* What to work on *
Write down, unchanged, the entries from the first line through the line holding "(** [String.prototype.toLowerCase], a". Include no other line.

━━ Working data ━━

(** [legend.createLegend(container)] with a container that is a
    selection. *)
Definition call_createLegend (legend : LegendRender.t) : M unit :=
  match LegendRender.createLegend legend with
  | LegendRender.Normal => mret tt
  | LegendRender.Throw e => throw e
  end.

Section Methods.

(** [String.prototype.toLowerCase], a built-in: any function on strings. *)
Variable toLowerCase : string -> string.

(** [v.toLowerCase()]: only a String has the method; on any other value the
    call is a TypeError. *)
Definition call_toLowerCase (v : val) : M string :=
  match v with
  | VString s => mret (toLowerCase s)
  | _ => throw DataConfig.TypeError
  end.

(** [#updateColours(d)], with [name] for [d.properties.name]. *)
Definition updateColours (name : val) : M fill :=
  legend ← current_legend;
  let currentColour := LegendRender.colourScheme legend in
  countryName ← call_toLowerCase name;
  countryMapping ← gets countryMapping;
  let onlyData := Get_table countryMapping countryName in
  mret
    (if truthy onlyData then
       match Array_Get currentColour (found_income onlyData) with
       | Elem row =>
           match Array_Get row (found_labour onlyData) with
           | Elem c => if String.eqb c "" then Colour "#dee3e3" else Colour c
           | Undefined => Colour "#dee3e3"
           | EngineProperty => EngineDefined
           end
       | Undefined => Colour "#dee3e3"
       | EngineProperty => EngineDefined
       end
     else Colour "#dee3e3").

(** [createMap(jsonData)]. [jsonData] is given by the data that the path
    elements of lines 104 to 106 are created with, one per feature that
    line 86 finds, on a page that has the element [#map]: for each the
    value of [d.properties.name].

    Line 76 sets [mapSvg] to the new svg element, which has no path yet;
    lines 89 to 92 fill [countryMapping] from [finalSort]; lines 104 to
    106 append the paths and bind their data; line 111 has [attr] call
    [#updateColours] on each. The other calls draw, or register the
    handlers that call [#updateTooltip] later. *)
Definition createMap (jsonData : list val) : M unit :=
  assign_mapSvg (Some []) ;;
  n ← gets (fun this => length (DataConfig.finalSort (dataConfig this)));
  for_loop n (fun i =>
    a ← gets (fun this => DataConfig.finalSort (dataConfig this));
    finalCountryData ← index_of a i;
    k ← call_toLowerCase finalCountryData.1.1;
    assign_countryMapping k
      {| entry_income := finalCountryData.1.2;
         entry_labour := finalCountryData.2 |}) ;;
  assign_mapSvg (Some jsonData) ;;
  attr_each jsonData updateColours.

(** [renderAll(jsonData)]: [createMap]; line 38 appends the group to
    [mapSvg] and keeps it in [legendContainer]; line 39 calls
    [createLegend] on the current legend. *)
Definition renderAll (jsonData : list val) : M unit :=
  createMap jsonData ;;
  svg ← gets mapSvg;
  selection_of svg ;;
  assign_legendContainer (Some tt) ;;
  legend ← current_legend;
  call_createLegend legend.

(** [cycleLegends]: line 48 empties [legendContainer]; line 50 moves the
    index to the next legend; line 51 calls [createLegend] on that legend;
    line 54 reads its scheme; lines 55 to 64 have [attr] call the fill
    callback on the datum of each path of [mapSvg]. The result here is that
    callback, a computation on the instance as [d3] calls it. *)
Definition cycleLegends : M (val -> M fill) :=
  container ← gets legendContainer;
  selection_of container ;;
  i ← gets currentIndex;
  n ← gets (fun this => length (colourLegends this));
  assign_currentIndex (next_index i n) ;;
  legend ← current_legend;
  call_createLegend legend ;;
  legend ← current_legend;
  let currentColour := LegendRender.colourScheme legend in
  let callback := fun name =>
    countryName ← call_toLowerCase name;
    countryMapping ← gets countryMapping;
    let onlyData := Get_table countryMapping countryName in
    mret
      (if truthy onlyData then
         match Array_Get currentColour (found_income onlyData) with
         | Elem row =>
             match Array_Get row (found_labour onlyData) with
             | Elem c => if String.eqb c "" then Colour "#dee3e3" else Colour c
             | Undefined => Colour "#dee3e3"
             | EngineProperty => EngineDefined
             end
         | Undefined => Colour "#dee3e3"
         | EngineProperty => EngineDefined
         end
       else Colour "#dee3e3") in
  svg ← gets mapSvg;
  paths ← selection_of svg;
  attr_each paths callback ;;
  mret callback.

(** [#updateTooltip(d, tooltip)], with [name] for [d.properties.name]: the
    result is the text given to [tooltip.html], if the tooltip is shown. *)
Definition updateTooltip (name : val) : M (option string) :=
  n ← gets (fun this => length (DataConfig.secondSort (dataConfig this)));
  for_loop n (fun i =>
    a ← gets (fun this => DataConfig.secondSort (dataConfig this));
    secondCountryData ← index_of a i;
    k ← call_toLowerCase secondCountryData.1.1;
    assign_countryTooltip k
      {| entry_income := secondCountryData.1.2;
         entry_labour := secondCountryData.2 |}) ;;
  countryName ← call_toLowerCase name;
  countryTooltip ← gets countryTooltip;
  let onlyData := Get_table countryTooltip countryName in
  if truthy onlyData then
    shown ← call_toString name;
    labour ← call_toString (found_labour onlyData);
    mret (Some (shown +:+ "<br>" +:+ "Income: "
                +:+ ToString (found_income onlyData) +:+ "<br>"
                +:+ "Labour: " +:+ labour +:+ "%"))
  else mret None.

(** [dataConfig.parseData(csvData)], called on the instance that
    [mapRender] holds. *)
Definition dataConfig_parseData (csvData : list object) : M val :=
  fun this =>
    match DataConfig.parseData csvData (dataConfig this) with
    | DataConfig.Normal r d => Normal r (set_dataConfig d this)
    | DataConfig.Throw e => Throw e this
    end.

End Methods.

(** Lower case of the letters A to Z, every other byte unchanged: what
    [toLowerCase] does on a string of ASCII characters. *)
Definition ascii_toLowerCase (s : string) : string :=
  string_of_list_ascii
    (map (fun c =>
            let n := N_of_ascii c in
            if ((65 <=? n) && (n <=? 90))%N then ascii_of_N (n + 32) else c)
       (list_ascii_of_string s)).

End MapRender.

(** ** main.js: the colour schemes and the two renderers *)
Module MainRender.
Import JS.

Local Open Scope string_scope.

Definition BuRdColourScheme : list (list string) :=
  [ ["#c1b1c4"; "#e39db2"; "#d1607e"];
    ["#9ed0de"; "#a1819b"; "#a65061"];
    ["#64acbe"; "#627f8c"; "#785664"] ].

Definition PuBuColourScheme : list (list string) :=
  [ ["#c1c6db"; "#ace4e4"; "#5ac8c8"];
    ["#dfb0d6"; "#a5add3"; "#5698b9"];
    ["#be64ac"; "#8c62aa"; "#3b4994"] ].

Definition PuYeColourScheme : list (list string) :=
  [ ["#c7bcb5"; "#e4d9ac"; "#c8b35a"];
    ["#cbb8d7"; "#c8ada0"; "#af8e53"];
    ["#9972af"; "#976b82"; "#804d36"] ].

Definition BuRdRender : LegendRender.t :=
  LegendRender.constructor BuRdColourScheme.
Definition PuBuRender : LegendRender.t :=
  LegendRender.constructor PuBuColourScheme.
Definition PuYeRender : LegendRender.t :=
  LegendRender.constructor PuYeColourScheme.

Definition colourLegends : list LegendRender.t :=
  [BuRdRender; PuBuRender; PuYeRender].

Definition mapRender : MapRender.t :=
  MapRender.constructor colourLegends Main.dataConfig.

(** The callback run once the data is loaded, lines 113 to 119:
    [parseData] on the rows of the file, then [renderAll] on the map
    data. *)
Definition loaded (toLowerCase : string -> string) (csvData : list object)
    (jsonData : list val) : MapRender.M unit :=
  MapRender.dataConfig_parseData csvData ;;
  MapRender.renderAll toLowerCase jsonData.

━━━

* Answer space *
(** [legend.createLegend(container)] with a container that is a
    selection. *)
Definition call_createLegend (legend : LegendRender.t) : M unit :=
  match LegendRender.createLegend legend with
  | LegendRender.Normal => mret tt
  | LegendRender.Throw e => throw e
  end.

Section Methods.

(** [String.prototype.toLowerCase], a built-in: any function on strings. *)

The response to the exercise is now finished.